* **Exercise objective**
Return the run of lines below that opens with the line containing "if (x =? 1) && negb verbose then" and closes with the line containing "(ISC_R_SUCCESS, Some tmp))", keeping each one exact.

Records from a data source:
(* ===== verification/Codec.v ===== *)
(** * Binary to text: [lib/isc/hex.c], [lib/isc/base64.c], [lib/isc/base32.c]

    A string is the list of its octets without the terminating 0; a string that
    is read up to its terminator is the list with the 0.  A region that is
    consumed is the list of its remaining octets.  The decoders of the three
    files share the loop of [decodestring] and the shape of their context, which
    the class [Decoder] states; [isc_*_tobuffer], which reads tokens of the
    master file lexer, is not part of this file. *)

From S2P Require Import Prelude Buffer Name NameTheory.

(** ** Helpers the three files share *)

(** [RETERR(m); k], where [m] also changes the state [S]. *)
Definition reterr {S T : Type} (m : outcome (isc_result_t * S)) (fail : S -> T)
    (k : S -> outcome (isc_result_t * T)) : outcome (isc_result_t * T) :=
  let* (r, s) := m in
  if bool_decide (r = ISC_R_SUCCESS) then k s else Done (r, fail s).

(** [str_totext] and [mem_tobuffer] have the same body but for [strlen]. *)
Definition mem_tobuffer (target : isc_buffer_t) (base : list Z) : outcome (isc_result_t * isc_buffer_t) :=
  if Zlen (isc_buffer_availableregion target) <? Zlen base then Done (ISC_R_NOSPACE, target)
  else
    let* area := blit (b_base target) (b_used target) base in
    let* target := isc_buffer_add (set_base target area) (Zlen base) in
    Done (ISC_R_SUCCESS, target).

Definition str_totext (source : list Z) (target : isc_buffer_t) : outcome (isc_result_t * isc_buffer_t) :=
  mem_tobuffer target source.

(** [strchr(base, c)] as an index; the terminating 0 belongs to the string. *)
Fixpoint strchr (base : list Z) (c : Z) : option Z :=
  match base with
  | [] => if c =? 0 then Some 0 else None
  | x :: base => if c =? x then Some 0 else option_map Z.succ (strchr base c)
  end.

Definition char_at (base : list Z) (i : Z) : Z := nth (Z.to_nat i) base 0.

(** The end of an iteration of the encoders: emit a group, consume it ([source]
    becomes [rest]), count it, and break the line when more follows and the line
    is full; [w] is the width of a group.  The state is the remaining source,
    [loops] and the target.  The test [wordlength >= 0] is that of
    [base32_totext]; the other two clamp [wordlength] to a positive value. *)
Definition put_group (w wordlength : Z) (wordbreak buf source rest : list Z) (loops : Z)
    (target : isc_buffer_t) : outcome (isc_result_t * (list Z * Z * isc_buffer_t)) :=
  reterr (str_totext buf target) (fun t => (source, loops, t)) (fun target =>
    let loops := u32 (loops + 1) in
    if negb (Zlen rest =? 0) && (0 <=? wordlength) && (wordlength <=? s32 (u32 ((loops + 1) * w))) then
      reterr (str_totext wordbreak target) (fun t => (rest, 0, t))
        (fun target => Done (ISC_R_SUCCESS, (rest, 0, target)))
    else Done (ISC_R_SUCCESS, (rest, loops, target))).

(** The state without [loops]. *)
Definition forget (s : list Z * Z * isc_buffer_t) : list Z * isc_buffer_t := (fst (fst s), snd s).

(** ** hex.c *)

Definition hex : list Z := [48; 49; 50; 51; 52; 53; 54; 55; 56; 57; 65; 66; 67; 68; 69; 70].

Definition hex_group (b0 : Z) : list Z :=
  [char_at hex (Z.land (Z.shiftr b0 4) 0xf); char_at hex (Z.land b0 0xf)].

Fixpoint hex_loop (wordlength : Z) (wordbreak source : list Z) (loops : Z) (target : isc_buffer_t) :
    outcome (isc_result_t * (list Z * isc_buffer_t)) :=
  match source with
  | [] => Done (ISC_R_SUCCESS, ([], target))
  | b0 :: rest =>
      reterr (put_group 2 wordlength wordbreak (hex_group b0) source rest loops target) forget
        (fun s => hex_loop wordlength wordbreak rest (snd (fst s)) (snd s))
  end.

Definition isc_hex_totext (source : list Z) (wordlength : Z) (wordbreak : list Z) (target : isc_buffer_t) :
    outcome (isc_result_t * (list Z * isc_buffer_t)) :=
  let wordlength := if wordlength <? 2 then 2 else wordlength in
  hex_loop wordlength wordbreak source 0 target.

(** The state of a decoder; [x_seen_end] and [x_seen_32] are used by base64 and
    base32 only. *)
Record decode_ctx := mkctx {
  x_length : Z;
  x_target : isc_buffer_t;
  x_digits : Z;
  x_val : list Z;
  x_seen_end : bool;
  x_seen_32 : Z
}.

(** The interface of a decoder. *)
Class Decoder (D : Type) := {
  decode_char : D -> decode_ctx -> Z -> outcome (isc_result_t * decode_ctx);
  decode_bad : D -> isc_result_t
}.

(** [*_decode_init]; the array [val] holds whatever was on the stack. *)
Definition decode_init (length : Z) (target : isc_buffer_t) (val : list Z) : decode_ctx :=
  mkctx length target 0 val false 0.

(** [*_decode_finish]. *)
Definition decode_finish {D} `{Decoder D} (d : D) (ctx : decode_ctx) : isc_result_t :=
  if 0 <? x_length ctx then ISC_R_UNEXPECTEDEND
  else if negb (x_digits ctx =? 0) then decode_bad d
  else ISC_R_SUCCESS.

Definition isspace4 (c : Z) : bool := (c =? 32) || (c =? 9) || (c =? 10) || (c =? 13).

(** [for (;;)] of the [*_decodestring] functions; a string without a
    terminator is read past its end. *)
Fixpoint decode_loop {D} `{Decoder D} (d : D) (cstr : list Z) (ctx : decode_ctx) :
    outcome (isc_result_t * decode_ctx) :=
  match cstr with
  | [] => Undef
  | c :: cstr =>
      if c =? 0 then Done (ISC_R_SUCCESS, ctx)
      else if isspace4 c then decode_loop d cstr ctx
      else reterr (decode_char d ctx c) id (fun ctx => decode_loop d cstr ctx)
  end.
(** The digits of a number: its value, whether it is out of range, and what follows. *)
Fixpoint strtoul_digits (base : Z) (s : list Z) (n : Z) (erange : bool) : Z * bool * list Z :=
  match s with
  | c :: s' =>
      if digit_value c <? base then
        let n' := n * base + digit_value c in
        if erange || (ULONG_MAX <? n') then strtoul_digits base s' ULONG_MAX true
        else strtoul_digits base s' n' false
      else (n, erange, s)
  | [] => (n, erange, s)
  end.

(** [strtoul] of a string that does not start with white space or a sign, in a base
    from 2 to 36, or 0 for the base of the prefix. *)
Definition strtoul (base : Z) (s : list Z) : Z * bool * list Z :=
  let hex :=
    match s with
    | 48 :: x :: c :: _ => ((x =? 120) || (x =? 88)) && (digit_value c <? 16)
    | _ => false
    end in
  if ((base =? 0) || (base =? 16)) && hex then strtoul_digits 16 (drop 2 s) 0 false
  else
    let base := if base =? 0 then match s with 48 :: _ => 8 | _ => 10 end else base in
    match s with
    | c :: _ => if digit_value c <? base then strtoul_digits base s 0 false else (0, false, s)
    | [] => (0, false, s)
    end.

(** ** [lib/isc/parseint.c] *)

Definition isc_parse_uint32 (string : list Z) (base : Z) : isc_result_t * option Z :=
  match string with
  | [] => (ISC_R_BADNUMBER, None)
  | c :: _ =>
      if negb (isalnum c) then (ISC_R_BADNUMBER, None)
      else
        let '(n, erange, e) := strtoul base string in
        match e with
        | _ :: _ => (ISC_R_BADNUMBER, None)
        | [] =>
            let r := u32 n in
            if ((n =? ULONG_MAX) && erange) || negb (n =? r) then (ISC_R_RANGE, None)
            else (ISC_R_SUCCESS, Some r)
        end
  end.

Definition isc_parse_uint16 (string : list Z) (base : Z) : isc_result_t * option Z :=
  match isc_parse_uint32 string base with
  | (ISC_R_SUCCESS, Some val) =>
      if 0xFFFF <? val then (ISC_R_RANGE, None) else (ISC_R_SUCCESS, Some (u16 val))
  | r => r
  end.

Definition isc_parse_uint8 (string : list Z) (base : Z) : isc_result_t * option Z :=
  match isc_parse_uint32 string base with
  | (ISC_R_SUCCESS, Some val) =>
      if 0xFF <? val then (ISC_R_RANGE, None) else (ISC_R_SUCCESS, Some (u8 val))
  | r => r
  end.

(** ** Printing *)

Definition s_week : list Z := [119; 101; 101; 107].
Definition s_day : list Z := [100; 97; 121].
Definition s_hour : list Z := [104; 111; 117; 114].
Definition s_minute : list Z := [109; 105; 110; 117; 116; 101].
Definition s_second : list Z := [115; 101; 99; 111; 110; 100].

(** What [snprintf] writes into [tmp] *)
Definition ttlfmt_text (t : Z) (s : list Z) (verbose space : bool) : list Z :=
  if verbose then
    (if space then [32] else []) ++ print_u t ++ [32] ++ s ++ (if t =? 1 then [] else [115])
  else print_u t ++ take 1 s.

Definition ttlfmt (t : Z) (s : list Z) (verbose space : bool) (target : isc_buffer_t)
    : outcome (isc_result_t * isc_buffer_t) :=
  let tmp := ttlfmt_text t s verbose space in
  REQUIRE Zlen tmp + 1 <=? 60 ;;
  mem_tobuffer target tmp.

(** One of the five parts of [dns_ttl_totext], unless an earlier one failed; [x] is
    the number of parts printed. *)
Definition ttl_part (present : bool) (t : Z) (s : list Z) (verbose : bool)
    (r : isc_result_t * Z * isc_buffer_t) : outcome (isc_result_t * Z * isc_buffer_t) :=
  let '(result, x, target) := r in
  match result with
  | ISC_R_SUCCESS =>
      if present then
        let* (result, target) := ttlfmt t s verbose (0 <? x) target in
        Done (result, match result with ISC_R_SUCCESS => x + 1 | _ => x end, target)
      else Done r
  | _ => Done r
  end.

Definition dns_ttl_totext (src : Z) (verbose : bool) (target : isc_buffer_t)
    : outcome (isc_result_t * isc_buffer_t) :=
  let secs := src mod 60 in let src := src / 60 in
  let mins := src mod 60 in let src := src / 60 in
  let hours := src mod 24 in let src := src / 24 in
  let days := src mod 7 in let weeks := src / 7 in
  let* r := ttl_part (negb (weeks =? 0)) weeks s_week verbose (ISC_R_SUCCESS, 0, target) in
  let* r := ttl_part (negb (days =? 0)) days s_day verbose r in
  let* r := ttl_part (negb (hours =? 0)) hours s_hour verbose r in
  let* r := ttl_part (negb (mins =? 0)) mins s_minute verbose r in
  let* (result, x, target) :=
    ttl_part (negb (secs =? 0) || ((weeks =? 0) && (days =? 0) && (hours =? 0) && (mins =? 0)))
      secs s_second verbose r in
  match result with
  | ISC_R_SUCCESS =>
      REQUIRE 0 <? x ;;
      if (x =? 1) && negb verbose then
        let* c := rd (b_base target) (b_used target - 1) in
        let* area := wr (b_base target) (b_used target - 1) (toupper c) in
        Done (ISC_R_SUCCESS, set_base target area)
      else Done (ISC_R_SUCCESS, target)
  | _ => Done (result, target)
  end.

(** ** Reading *)

Fixpoint take_digits (s : list Z) : list Z :=
  match s with
  | c :: s' => if isdigit c then c :: take_digits s' else []
  | [] => []
  end.

(** The seconds of a unit, by its letter *)
Definition ttl_unit (c : Z) : option Z :=
  if (c =? 119) || (c =? 87) then Some (7 * 24 * 3600)
  else if (c =? 100) || (c =? 68) then Some (24 * 3600)
  else if (c =? 104) || (c =? 72) then Some 3600
  else if (c =? 109) || (c =? 77) then Some 60
  else if (c =? 115) || (c =? 83) then Some 1
  else None.

(** One turn of the loop of [bind_ttl]; the loop's variables are [s] and [tmp]. *)
Definition bind_ttl_body (st : list Z * Z) : outcome ((list Z * Z) + (isc_result_t * option Z)) :=
  let '(s, tmp) := st in
  let nbuf := take_digits s in
  let s := drop (length nbuf) s in
  REQUIRE Zlen nbuf + 1 <=? 64 ;;
  match isc_parse_uint32 nbuf 10 with
  | (ISC_R_SUCCESS, Some n) =>
      match s with
      | [] => if negb (tmp =? 0) then Done (inr (DNS_R_SYNTAX, None)) else Done (inr (ISC_R_SUCCESS, Some n))
      | c :: s' =>
          match ttl_unit c with
          | Some unit =>
              let tmp := u32 (tmp + u32 (n * unit)) in
              match s' with
              | [] => Done (inr (ISC_R_SUCCESS, Some tmp))
              | _ => Done (inl (s', tmp))
              end
          | None => Done (inr (DNS_R_SYNTAX, None))
          end
      end
  | _ => Done (inr (DNS_R_SYNTAX, None))
  end.

(** [strncpy] stops at a 0. *)
Fixpoint until_nul (s : list Z) : list Z :=
  match s with
  | c :: s' => if c =? 0 then [] else c :: until_nul s'
  | [] => []
  end.

Definition bind_ttl (source : list Z) : outcome (isc_result_t * option Z) :=
  if 63 <? Zlen source then Done (DNS_R_SYNTAX, None)
  else loop (S (length source)) bind_ttl_body (until_nul source, 0).

Definition dns_counter_fromtext (source : list Z) : outcome (isc_result_t * option Z) := bind_ttl source.

Definition dns_ttl_fromtext (source : list Z) : outcome (isc_result_t * option Z) :=
  let* (result, ttl) := bind_ttl source in
  match result with
  | ISC_R_SUCCESS => Done (ISC_R_SUCCESS, ttl)
  | _ => Done (DNS_R_BADTTL, ttl)
  end.

(** ** Numbers *)

Definition dec_value (l : list Z) (n : Z) : Z := fold_left (fun a c => a * 10 + (c - 48)) l n.

Lemma dec_value_snoc l c n : dec_value (l ++ [c]) n = dec_value l n * 10 + (c - 48).
Proof. unfold dec_value. by rewrite fold_left_app. Qed.

Lemma digits_digit k n : 0 <= n -> Forall (fun c => isdigit c = true) (digits k n).
Proof.
  revert n. induction k as [|k IH]; intros n Hn; [constructor|]. cbn [digits].
  apply Forall_app. split.
  - case_if; [constructor|]. apply IH. apply Z.div_pos; lia.
  - constructor; [|constructor]. unfold isdigit. pose proof (Z.mod_pos_bound n 10). lia.
Qed.

Lemma digits_value k n : 0 <= n < 10 ^ Z.of_nat k -> dec_value (digits k n) 0 = n.
Proof.
  revert n. induction k as [|k IH]; intros n Hn; [cbn in *; lia|]. cbn [digits]. rewrite dec_value_snoc.
  rewrite Nat2Z.inj_succ, Z.pow_succ_r in Hn by lia. case_if; bool_prop.
  - cbn. rewrite Z.mod_small; lia.
  - rewrite IH; [|split; [apply Z.div_pos; lia|apply Z.div_lt_upper_bound; lia]].
    pose proof (Z.div_mod n 10). lia.
Qed.

Lemma digits_length k (m : nat) n : 0 <= n < 10 ^ Z.of_nat m -> (0 < m)%nat -> Zlen (digits k n) <= Z.of_nat m.
Proof.
  revert m n. induction k as [|k IH]; intros m n Hn Hm; [unfold Zlen; cbn [digits length]; lia|].
  cbn [digits]. rewrite Zlen_app. change (Zlen [48 + n mod 10]) with 1.
  case_if; bool_prop; [change (Zlen (@nil Z)) with 0; lia|].
  destruct m as [|[|m]]; [lia|cbn in Hn; lia|].
  assert (Zlen (digits k (n / 10)) <= Z.of_nat (S m)); [|lia]. apply IH; [|lia].
  rewrite Nat2Z.inj_succ, Z.pow_succ_r in Hn by lia.
  split; [apply Z.div_pos; lia|apply Z.div_lt_upper_bound; lia].
Qed.

Lemma digits_some k n : exists c l, digits (S k) n = c :: l.
Proof. cbn. destruct (_ ++ [_]) as [|c l] eqn:E; [by apply app_nil in E as [_ ?]|eauto]. Qed.

Lemma dec_value_ge l n : Forall (fun c => isdigit c = true) l -> 0 <= n -> n <= dec_value l n.
Proof.
  intros Hl. revert n. induction Hl as [|c l Hc Hl IH]; intros n Hn; [done|].
  change (dec_value (c :: l) n) with (dec_value l (n * 10 + (c - 48))).
  unfold isdigit in Hc. bool_prop. specialize (IH (n * 10 + (c - 48))). lia.
Qed.

Lemma strtoul_digits_dec l n :
  Forall (fun c => isdigit c = true) l -> 0 <= n -> dec_value l n <= ULONG_MAX ->
  strtoul_digits 10 l n false = (dec_value l n, false, []).
Proof.
  intros Hl. revert n. induction Hl as [|c l Hc Hl IH]; intros n Hn Hle; [done|].
  change (dec_value (c :: l) n) with (dec_value l (n * 10 + (c - 48))) in *.
  cbn [strtoul_digits]. unfold digit_value. rewrite Hc. unfold isdigit in Hc. bool_prop.
  rewrite (proj2 (Z.ltb_lt (c - 48) 10)) by lia.
  pose proof (dec_value_ge l (n * 10 + (c - 48)) Hl ltac:(lia)) as Hge.
  rewrite (proj2 (Z.ltb_ge ULONG_MAX (n * 10 + (c - 48)))) by lia. cbn [orb]. apply IH; lia.
Qed.
Definition same_shape (h h' : isc_heap) : Prop :=
  h_size h' = h_size h /\ h_size_increment h' = h_size_increment h /\ h_last h' = h_last h /\
  h_has_index h' = h_has_index h /\ Zlen (h_array h') = Zlen (h_array h).

Record moving (h0 : isc_heap) (i0 elt : Z) (h : isc_heap) (i : Z) : Prop := {
  mv_shape : same_shape h0 h;
  mv_hole : 1 <= i <= h_last h;
  mv_room : h_last h < Zlen (h_array h);
  mv_perm : filled h i elt ≡ₚ filled h0 i0 elt;
  mv_out : forall j, 0 <= j < Zlen (h_array h) -> ~ (1 <= j <= h_last h) -> cell (filled h i elt) j = cell (filled h0 i0 elt) j;
  mv_index : indexed h (filled h i elt) i;
  mv_others : forall x, x ∉ sub (filled h0 i0 elt) 1 (h_last h0) -> h_index h !! x = h_index h0 !! x
}.

Lemma moving_elements h0 i0 elt h i : moving h0 i0 elt h i ->
  sub (filled h i elt) 1 (h_last h) ≡ₚ sub (filled h0 i0 elt) 1 (h_last h0).
Proof.
  intros [(S1 & S2 & S3 & S4 & S5) Hi Hr Hp Ho _ _]. rewrite <- S3. apply elements_perm; [lia|unfold filled; len|done|].
  intros j Hj. apply Ho. unfold filled in Hj. len.
Qed.

Lemma sub_cell_elem (a : list Z) j n : 1 <= j <= n -> n < Zlen a -> cell a j ∈ sub a 1 n.
Proof.
  intros Hj Hn. apply list_elem_of_lookup. exists (Z.to_nat (j - 1)). unfold sub.
  rewrite lookup_take_lt, lookup_drop by lia. rewrite <- cell_lookup by lia. f_equal. lia.
Qed.

Lemma moving_start h i elt : 1 <= i <= h_last h -> h_last h < Zlen (h_array h) ->
  indexed h (filled h i elt) i -> moving h i elt h i.
Proof. intros Hi Hr Hx. by constructor. Qed.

* **Answer to this problem**
      if (x =? 1) && negb verbose then
        let* c := rd (b_base target) (b_used target - 1) in
        let* area := wr (b_base target) (b_used target - 1) (toupper c) in
        Done (ISC_R_SUCCESS, set_base target area)
      else Done (ISC_R_SUCCESS, target)
  | _ => Done (result, target)
  end.

(** ** Reading *)

Fixpoint take_digits (s : list Z) : list Z :=
  match s with
  | c :: s' => if isdigit c then c :: take_digits s' else []
  | [] => []
  end.

(** The seconds of a unit, by its letter *)
Definition ttl_unit (c : Z) : option Z :=
  if (c =? 119) || (c =? 87) then Some (7 * 24 * 3600)
  else if (c =? 100) || (c =? 68) then Some (24 * 3600)
  else if (c =? 104) || (c =? 72) then Some 3600
  else if (c =? 109) || (c =? 77) then Some 60
  else if (c =? 115) || (c =? 83) then Some 1
  else None.

(** One turn of the loop of [bind_ttl]; the loop's variables are [s] and [tmp]. *)
Definition bind_ttl_body (st : list Z * Z) : outcome ((list Z * Z) + (isc_result_t * option Z)) :=
  let '(s, tmp) := st in
  let nbuf := take_digits s in
  let s := drop (length nbuf) s in
  REQUIRE Zlen nbuf + 1 <=? 64 ;;
  match isc_parse_uint32 nbuf 10 with
  | (ISC_R_SUCCESS, Some n) =>
      match s with
      | [] => if negb (tmp =? 0) then Done (inr (DNS_R_SYNTAX, None)) else Done (inr (ISC_R_SUCCESS, Some n))
      | c :: s' =>
          match ttl_unit c with
          | Some unit =>
              let tmp := u32 (tmp + u32 (n * unit)) in
              match s' with
              | [] => Done (inr (ISC_R_SUCCESS, Some tmp))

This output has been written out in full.